Good hypotheses are specific and falsifiable:
- "The test fails because the database migration added a NOT NULL column and the test fixture doesn't set it"
- "The build fails because Node 20 dropped support for this API and CI upgraded last week"
Bad hypotheses:
- "Something is wrong with the tests"
- "CI is flaky"
3. Environment delta analysis
Compare local vs CI environments using this checklist:
| Factor | Check |
|---|---|
| Runtime version | Node, Python, Go, JDK, Ruby, .NET — exact version match? |
| OS and architecture | macOS vs Linux, x86 vs ARM? |
| Dependency resolution | Lockfile committed?

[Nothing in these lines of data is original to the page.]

(** A handler: finished, about to make a call, or still following pages after as many as
    were allowed for. *)
Inductive hproc (A : Type) : Type :=
| HRet (a : A)
| HDo (c : HandlerCall.t) (k : HandlerCall.answer c → hproc A)
| HSpin.
Arguments HRet {A} a.
Arguments HDo {A} c k.
Arguments HSpin {A}.

#[global] Instance hproc_ret : MRet hproc := λ A a, HRet a.
#[global] Instance hproc_bind : MBind hproc := λ A B f,
  fix bind p := match p with
                | HRet a => f a
                | HDo c k => HDo c (λ r, bind (k r))
                | HSpin => HSpin
                end.

Definition hcall (c : HandlerCall.t) : hproc (HandlerCall.answer c) := HDo c HRet.

(** The [?] operator. *)
Definition htry {E A B} (p : hproc (result E A)) (f : A → hproc (result E B))
  : hproc (result E B) :=
  r ← p; match r with Ok a => f a | Err e => mret (Err e) end.
Notation "' x ←! m ; k" := (htry m (λ x, k))
  (at level 20, x pattern, m at level 100, k at level 200, right associativity).
Notation "x ←! m ; k" := (htry m (λ x, k))
  (at level 20, m at level 100, k at level 200, right associativity).

Definition hok_or {A} (o : option A) : hproc (result ControlError.t A) :=
  mret (ok_or ControlError.CorrelationViolation o).

Section Handle.
Context {ent : Entropy}.

(** A message constructor draws the message identity. *)
Definition hstamp {B} (constructor : Gen (Message B)) : hproc (Message B) :=
  k ← hcall HandlerCall.Stamp; mret (constructor k).1.

Definition dispatch (generation : N) (message : WorkerProtocolMessage.t) (message_id : Uuid)
    (expected : ExpectedResponse.t) : hproc (result ControlError.t (N * ResponsePayload.t)) :=
  payload ←! hcall (HandlerCall.Dispatch generation message message_id expected);
  mret (Ok (generation, payload)).

Definition send_request (message : WorkerProtocolMessage.t) (message_id : Uuid)
    (expected : ExpectedResponse.t) : hproc (result ControlError.t (N * ResponsePayload.t)) :=
  channel ← hcall HandlerCall.Borrow;
  match channel with
  | None => mret (Err ControlError.NotConnected)
  | Some generation => dispatch generation message message_id expected
  end.

Definition send_scoped_request (ticket_generation : N) (message : WorkerProtocolMessage.t)
    (message_id : Uuid) (expected : ExpectedResponse.t)
  : hproc (result ControlError.t (N * ResponsePayload.t)) :=
  channel ← hcall HandlerCall.Borrow;
  match channel with
  | None => mret (Err ControlError.NotConnected)
  | Some generation =>
      if negb (generation =? ticket_generation)%N then mret (Err ControlError.GenerationChanged)
      else dispatch generation message message_id expected
  end.
(** The handlers behind the router's three routes; [fuel] bounds the resume pages. *)
Definition handle `{Base64, UuidDisplay, UuidParse, JsonFromSlice, Entropy} (fuel : nat)
    (request : HttpRequest.t) : hproc Response :=
  match request with
  | HttpRequest.Resume id headers => resume_discovery fuel id headers
  | HttpRequest.Upload id index headers body => chunk_upload id index headers body
  | HttpRequest.Seal id headers body => seal_handler id headers body
  end.
Lemma settle_ok c conn conn' w r :
  client_ok c → cl_connection c = Some conn → cn_generation conn' = cn_generation conn →
  outstanding conn ≡ₚ w :: outstanding conn' → connection_ok (cl_trace c) conn' →
  (∀ p, r = Ok p → ∃ g r', ob_reply r' = w ∧ answered (cl_trace c) r' g p) →
  advances c (reply (with_connection c conn') w r).
Proof.
  intros [H1 H2 H3 H4 H5 He H6 H7 Hsnt H8] Hc Hg Ho Hok Hr. split; [split| |by exists []|done]; simpl; try done.
  - by eapply waiters_settle.
  - by intros ? [= <-].
  - by rewrite H3, Hc, Hg.
  - intros w' p. rewrite lookup_insert_Some. intros [[<- ->]|[_ Hp]]; by auto.
  - apply insert_subseteq, replies_fresh; [done|]. rewrite Hc. simpl. rewrite Ho. by left.
Qed.

Lemma traced_ok c t :
  client_ok c → (trace_generation t ≤ au_generation (cl_authority c))%N →
  match t with
  | Trace.Sent g m => ∃ r, Trace.Asked g r ∈ cl_trace c ∧ ob_message r = m
  | Trace.Got _ _ => True
  | _ => False
  end → advances c (traced c t).
Proof.
  intros [H1 H2 H3 H4 H5 He H6 H7 Hsnt H8] Hg Ht. split; [split| |by exists [t]|done]; simpl; try done.
  - intros conn Hc. by apply connection_later, H2.
  - intros t' [->|?]%elem_of_cons; by auto.
  - intros [|t' later] g earlier; simpl; intros [= Ht' Htr]; [by rewrite Ht' in Ht|by eapply He].
  - intros g g' r r' [Ha|?]%elem_of_cons [Ha'|?]%elem_of_cons;
      try (by rewrite <-Ha in Ht); try (by rewrite <-Ha' in Ht); by apply H6.
  - intros g r [Ha|?]%elem_of_cons; [by rewrite <-Ha in Ht|by eapply H7].
  - intros g m [Ha|Ha]%elem_of_cons; [rewrite <-Ha in Ht; destruct Ht as (r & ? & ?)|
      apply Hsnt in Ha as (r & ? & ?)]; (exists r; split; [by right|done]).
  - intros w p (g & r & ? & ?)%H8. exists g, r. by split; [|apply answered_later].
Qed.

Lemma lose_other (m : gmap nat (result ControlError.t ResponsePayload.t)) ws w :
  w ∉ ws → foldr (λ w m, <[w := Err ControlError.ConnectionLost]> m) m ws !! w = m !! w.
Proof.
  induction ws as [|w' ws IH]; simpl; [done|]. rewrite not_elem_of_cons. intros [Hne Hni].
  rewrite lookup_insert_ne by done. by apply IH.
Qed.

Lemma end_ok c : client_ok c → advances c (end_connection c).
Proof.
  intros [H1 H2 H3 H4 H5 He H6 H7 Hsnt H8]. unfold end_connection.
  destruct (cl_connection c) as [conn|] eqn:Hc.
  - destruct (lose_fields c (outstanding conn)) as (Ha & Hcu & Hco & Hn & Hs & Ht).
    assert (outstanding conn ++ (fst <$> map_to_list (cl_replies c)) ≡ₚ seq 0 (cl_next c)) as Hw.
    { rewrite <-H1. unfold waiters. by rewrite Hc. }
    split; [split| | |]; simpl; rewrite ?Ht, ?Hn, ?Ha; try done.
    + unfold waiters. simpl. rewrite lose_replies. by apply lose_waiters.
    + intros w p Hp%lose_lookup. by apply H8.
    + rewrite lose_replies. apply map_subseteq_spec. intros w r Hr. rewrite lose_other; [done|].
      intros Hin. assert (cl_replies c !! w = None) as Hn'; [|by rewrite Hn' in Hr].
      apply replies_fresh; [done|]. by rewrite Hc.
    + by exists [].
  - split; [split| |by exists []|done]; simpl; try done.
    + unfold waiters in *. simpl. by rewrite Hc in *.
    + by rewrite Hc.
Qed.
(* ===== verification/WorkerSystem.v ===== *)
(** * The Worker as a whole

    Request handlers, the control client and the storage of one Worker, step by step in any
    interleaving: handlers come in, make their calls and finish or are dropped when their
    client goes away; storage threads run on; the process may be restarted and the power may
    fail. Follows [crates/worker/src/main.rs] in what is shared: storage is initialised
    before requests are served, and all handlers use one client and one store. *)

From stdpp Require Import prelude gmap strings.
From Stdlib Require Import Strings.Byte NArith ZArith.
From S2P Require Import Prelude.
From S2P Require Import External.
From S2P Require Import Runtime.
From S2P Require Import WorkerProtocol.
From S2P Require Import FileSystem.
From S2P Require Import StorageLogic.
From S2P Require Import WorkerStorage.
From S2P Require Import StoragePrograms.
From S2P Require Import StorageSystem.
From S2P Require Import StorageTheorems.
From S2P Require Import WorkerClient.
From S2P Require Import WorkerHttp.

(** A handler about to run on, or waiting for a reply or for a storage thread. *)
Module HandlerState.
Inductive t : Type :=
| Running (p : hproc Response)
| AwaitReply (waiter : nat) (k : result ControlError.t ResponsePayload.t → hproc Response)
| AwaitStage (thread : nat) (k : StageOutcome.t → hproc Response)
| AwaitCompute (thread : nat)
    (k : result FullArtifactError.t FullArtifactDigest → hproc Response).
End HandlerState.

(** [wk_past] holds the traces of earlier processes. *)
Record Worker : Type := {
  wk_store : store;
  wk_client : Client;
  wk_handlers : gmap nat (HttpRequest.t * HandlerState.t);
  wk_accepted : nat;
  wk_past : list (list Trace.t);
}.

(** [Boot], [Ready] and [Thread] are steps of startup and of storage threads; [Advance] of a
    handler, with the place of a draw it may make; [Drop] the end of a handler whose client
    went away, when it is streaming a body after so many messages. *)
Module WorkerEvent.
Inductive t : Type :=
| Boot (ch : choice)
| Ready
| Thread (i : nat) (ch : choice)
| Drive (e : ClientEvent.t)
| Accept (request : HttpRequest.t)
| Advance (handler k : nat)
| Drop (handler messages : nat)
| Restart
| PowerLoss (keep : path → bool) (garbage : nat → list byte).
End WorkerEvent.

Section WorkerSteps.
Context {b64 : Base64} {sha : Sha256} {disp : UuidDisplay} {simple : UuidSimple} {ent : Entropy}.
Context {kind : UuidKind} {uparse : UuidParse} {jslice : JsonFromSlice}.
(** The storage root, the bounds of scans, chunk sizes and resume pages, and the client's
    configuration. *)
Context (name : str) (fuel : nat) (limit : N) (pages : nat).
Context (capacity : nat) (request_timeout timeout_ms : N) (instance : Uuid).
#[local] Abbreviation root := (path_of name).
#[local] Abbreviation happen := (happen name fuel limit).

Definition with_store (w : Worker) (st : store) : Worker :=
  {| wk_store := st; wk_client := wk_client w; wk_handlers := wk_handlers w;
     wk_accepted := wk_accepted w; wk_past := wk_past w |}.
Definition with_client (w : Worker) (c : Client) : Worker :=
  {| wk_store := wk_store w; wk_client := c; wk_handlers := wk_handlers w;
     wk_accepted := wk_accepted w; wk_past := wk_past w |}.
Definition with_handlers (w : Worker) (h : gmap nat (HttpRequest.t * HandlerState.t)) : Worker :=
  {| wk_store := wk_store w; wk_client := wk_client w; wk_handlers := h;
     wk_accepted := wk_accepted w; wk_past := wk_past w |}.
Definition set_handler (w : Worker) (i : nat) (request : HttpRequest.t) (h : HandlerState.t)
  : Worker := with_handlers w (<[i := (request, h)]> (wk_handlers w)).

(** Starts a storage task, if storage is up, and gives its thread. *)
Definition spawn (w : Worker) (task : Task.t) : option (Worker * nat) :=
  match so_boot (wk_store w) with
  | None =>
      if valid_task limit task
      then Some (with_store w (happen (wk_store w) (Event.Spawn task)),
                 length (so_tasks (wk_store w)))
      else None
  | Some _ => None
  end.

(** A call of handler [i]. [Dispatch] waits while the queue is full. *)
Definition advance_call (w : Worker) (i : nat) (request : HttpRequest.t) (place : nat)
    (c : HandlerCall.t) : (HandlerCall.answer c → hproc Response) → Worker :=
  match c with
  | HandlerCall.Stamp => λ k, set_handler w i request (HandlerState.Running (k place))
  | HandlerCall.Borrow => λ k,
      set_handler w i request (HandlerState.Running (k (cl_current (wk_client w))))
  | HandlerCall.Dispatch generation message message_id expected => λ k,
      let '(client, queued) :=
        enqueue capacity (wk_client w) generation message message_id expected in
      let w := with_client w client in
      match queued with
      | Enqueued.Full => w
      | Enqueued.Gone =>
          set_handler w i request (HandlerState.Running (k (Err ControlError.NotConnected)))
      | Enqueued.Queued waiter => set_handler w i request (HandlerState.AwaitReply waiter k)
      end
  | HandlerCall.Stage r body => λ k,
      match spawn w (Task.Stage r (pump body)) with
      | Some (w, thread) => set_handler w i request (HandlerState.AwaitStage thread k)
      | None => w
      end
  | HandlerCall.Compute r => λ k,
      match spawn w (Task.Compute r) with
      | Some (w, thread) => set_handler w i request (HandlerState.AwaitCompute thread k)
      | None => w
      end
  end.

(** A thread that panicked is a [JoinError] to the handler that awaits it. *)
Definition advance (w : Worker) (i : nat) (request : HttpRequest.t) (place : nat)
    (h : HandlerState.t) : Worker :=
  let run p := set_handler w i request (HandlerState.Running p) in
  match h with
  | HandlerState.Running (HDo c k) => advance_call w i request place c k
  | HandlerState.Running _ => w
  | HandlerState.AwaitReply waiter k =>
      match cl_replies (wk_client w) !! waiter with Some r => run (k r) | None => w end
  | HandlerState.AwaitStage thread k =>
      match so_threads (wk_store w) !! thread with
      | Some (Ret (TaskResult.Staged o)) => run (k o)
      | Some Panic => run (k StageOutcome.StorageUnavailable)
      | _ => w
      end
  | HandlerState.AwaitCompute thread k =>
      match so_threads (wk_store w) !! thread with
      | Some (Ret (TaskResult.Computed r)) => run (k r)
      | Some Panic => run (k (Err FullArtifactError.BlockingTaskFailed))
      | _ => w
      end
  end.

(** A handler dropped while it streams a body has handed over the messages so far; the
    staging thread then finds the channel closed. *)
Definition drop_handler (w : Worker) (i : nat) (messages : nat) (h : HandlerState.t) : Worker :=
  let w := with_handlers w (delete i (wk_handlers w)) in
  match h with
  | HandlerState.Running (HDo (HandlerCall.Stage r body) _) =>
      match spawn w (Task.Stage r (take messages (pump body))) with Some (w, _) => w | None => w end
  | _ => w
  end.

(** A new process over the store [st]. *)
Definition fresh_process (w : Worker) (st : store) : Worker :=
  {| wk_store := st; wk_client := worker_control; wk_handlers := ∅; wk_accepted := 0;
     wk_past := cl_trace (wk_client w) :: wk_past w |}.

Definition worker_step (w : Worker) (e : WorkerEvent.t) : Worker :=
  match e with
  | WorkerEvent.Boot ch => with_store w (happen (wk_store w) (Event.Boot ch))
  | WorkerEvent.Ready => with_store w (happen (wk_store w) Event.Ready)
  | WorkerEvent.Thread i ch => with_store w (happen (wk_store w) (Event.Thread i ch))
  | WorkerEvent.Drive e =>
      with_client w (client_step capacity request_timeout timeout_ms instance (wk_client w) e)
  | WorkerEvent.Accept request =>
      match so_boot (wk_store w) with
      | Some _ => w
      | None =>
          {| wk_store := wk_store w; wk_client := wk_client w;
             wk_handlers := <[wk_accepted w :=
               (request, HandlerState.Running (handle pages request))]> (wk_handlers w);
             wk_accepted := S (wk_accepted w); wk_past := wk_past w |}
      end
  | WorkerEvent.Advance i place =>
      match wk_handlers w !! i with
      | Some (request, h) => advance w i request place h
      | None => w
      end
  | WorkerEvent.Drop i messages =>
      match wk_handlers w !! i with
      | Some (_, h) => drop_handler w i messages h
      | None => w
      end
  | WorkerEvent.Restart => fresh_process w (happen (wk_store w) Event.Restart)
  | WorkerEvent.PowerLoss keep garbage =>
      fresh_process w (happen (wk_store w) (Event.PowerLoss keep garbage))
  end.

Fixpoint worker_run (w : Worker) (es : list WorkerEvent.t) : Worker :=
  match es with [] => w | e :: es => worker_run (worker_step w e) es end.

(** A first process on the file system [s0]. *)
Definition worker_start (s0 : fs) : Worker :=
  {| wk_store := start name s0 []; wk_client := worker_control; wk_handlers := ∅;
     wk_accepted := 0; wk_past := [] |}.
End WorkerSteps.
(* ===== verification/AgentGateway.v ===== *)
(** * The Agent control gateway

    Models [crates/server/src/adapters/agent_gateway.rs] and the outbound traffic of
    [crates/server/src/runtime/outbound_sessions.rs] and of the dispatch services of
    [crates/server/src/application/mod.rs]: the handshake, the message loop of a session with
    its handlers, registration and teardown, and the tasks that send over sessions. A task is
    a program over calls; a call is one step, and tasks interleave in any order. The WebSocket
    is the environment: it gives frames and says whether a send succeeded. [serde_json]
    decoding is a parameter; encoding of the server's own messages never fails, as the
    [expect]s of the source say, so frames sent are messages. *)

From stdpp Require Import prelude gmap strings.
From Stdlib Require Import Strings.Byte NArith ZArith.
From S2P Require Import Prelude.
From S2P Require Import External.
From S2P Require Import Credential.
From S2P Require Import Endpoint.
From S2P Require Import EnrollmentStore.
From S2P Require Import Job.
From S2P Require Import Transfer.
From S2P Require Import Runtime.
From S2P Require Import JobStore.
From S2P Require Import JobServices.
From S2P Require Import TransferAuth.
From S2P Require Import TransferStore.
From S2P Require Import TransferEvidence.
From S2P Require Import TrustedBootstrap.
From S2P Require Import Inventory.
From S2P Require Import AgentProtocol.
From S2P Require Import OutboundSessions.
(* ===== verification/AgentSystem.v ===== *)
(** * Sessions of Agents, interleaved

    The server's side of all Agent connections: the shared database, registries and outbound
    directory, the channels of sessions, and the tasks of [AgentGateway] (handshakes,
    sessions, senders) in any interleaving, with the other operations of the server between
    their calls. Follows [run_authenticated_session] of [adapters/agent_gateway.rs] in how a
    session moves from its handshake to its end. *)

From stdpp Require Import prelude gmap strings.
From Stdlib Require Import Strings.Byte NArith ZArith.
From S2P Require Import Prelude.
From S2P Require Import External.
From S2P Require Import Credential.
From S2P Require Import Endpoint.
From S2P Require Import EnrollmentStore.
From S2P Require Import Job.
From S2P Require Import Transfer.
From S2P Require Import Runtime.
From S2P Require Import JobStore.
From S2P Require Import JobServices.
From S2P Require Import TransferAuth.
From S2P Require Import TransferStore.
From S2P Require Import TransferEvidence.
From S2P Require Import TrustedBootstrap.
From S2P Require Import Inventory.
From S2P Require Import AgentProtocol.
From S2P Require Import OutboundSessions.
From S2P Require Import AgentGateway.

(** ** State *)

(** A bounded channel: what is queued, and whether its receiver is alive. *)
Record Channel {js : JsonbInventory} : Type := {
  ch_queue : list (AgentProtocolMessage.t * nat);
  ch_open : bool;
}.

(** The completion of one command: the channel it went into and the answer, if there is one. *)
Record Ack : Type := { ak_channel : nat; ak_result : option AckResult.t }.

Module Phase.
Inductive t {js : JsonbInventory} : Type :=
| Handshaking (fingerprint : ServerCertFingerprint)
    (p : gproc (option (result AgentGatewayError.t HandshakeOutcome.t)))
| Starting (fingerprint : ServerCertFingerprint) (session : AuthenticatedSession) (p : gproc nat)
| Looping (fingerprint : ServerCertFingerprint) (session : AuthenticatedSession) (channel : nat)
    (p : gproc (option (result AgentGatewayError.t ())))
| Ending (session : AuthenticatedSession) (channel : nat) (p : gproc ())
| Sending (p : gproc ()).
End Phase.

(** The tables of enrollment and inventory and those of Jobs and Transfers are parts of one
    database; [gw_transfer] has its own copy of the Endpoints, kept equal by [sync]. *)
Record GatewayWorld {js : JsonbInventory} {ed : Ed25519} : Type := {
  gw_enrollment : InventoryDb;
  gw_transfer : TransferWorld;
  gw_directory : OutboundSessionDirectory;
  gw_channels : gmap nat Channel;
  gw_acks : gmap nat Ack;
  gw_tasks : gmap nat Phase.t;
  gw_next : nat;
}.

(** What the environment contributes to a call: the clock, the socket, the choice of the
    [select!]. *)
Record Env : Type := {
  en_now : Instant;
  en_frame : option (result unit Frame.t);
  en_command : bool;
  en_sent : bool;
}.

Registry differences? Private packages accessible? |
| Environment variables | All required vars set? Secrets populated? |
| Parallelism | Tests run in parallel in CI but serial locally? Shared state? |
| Memory/CPU | CI runner constrained? OOM killer? |
| Network | External service dependencies? DNS resolution? Firewall rules? |
| Filesystem | Case sensitivity (macOS vs Linux)? Temp directory permissions? Path length? |
| Timezone/locale | Date formatting tests? Locale-dependent string comparisons? |
| Docker | Image tag latest drifted? Layer cache stale? Build context different? |
4. Reproduce locally
Before fixing, reproduce the failure locally:
- Match the CI environment as closely as possible (same Node version, same env vars)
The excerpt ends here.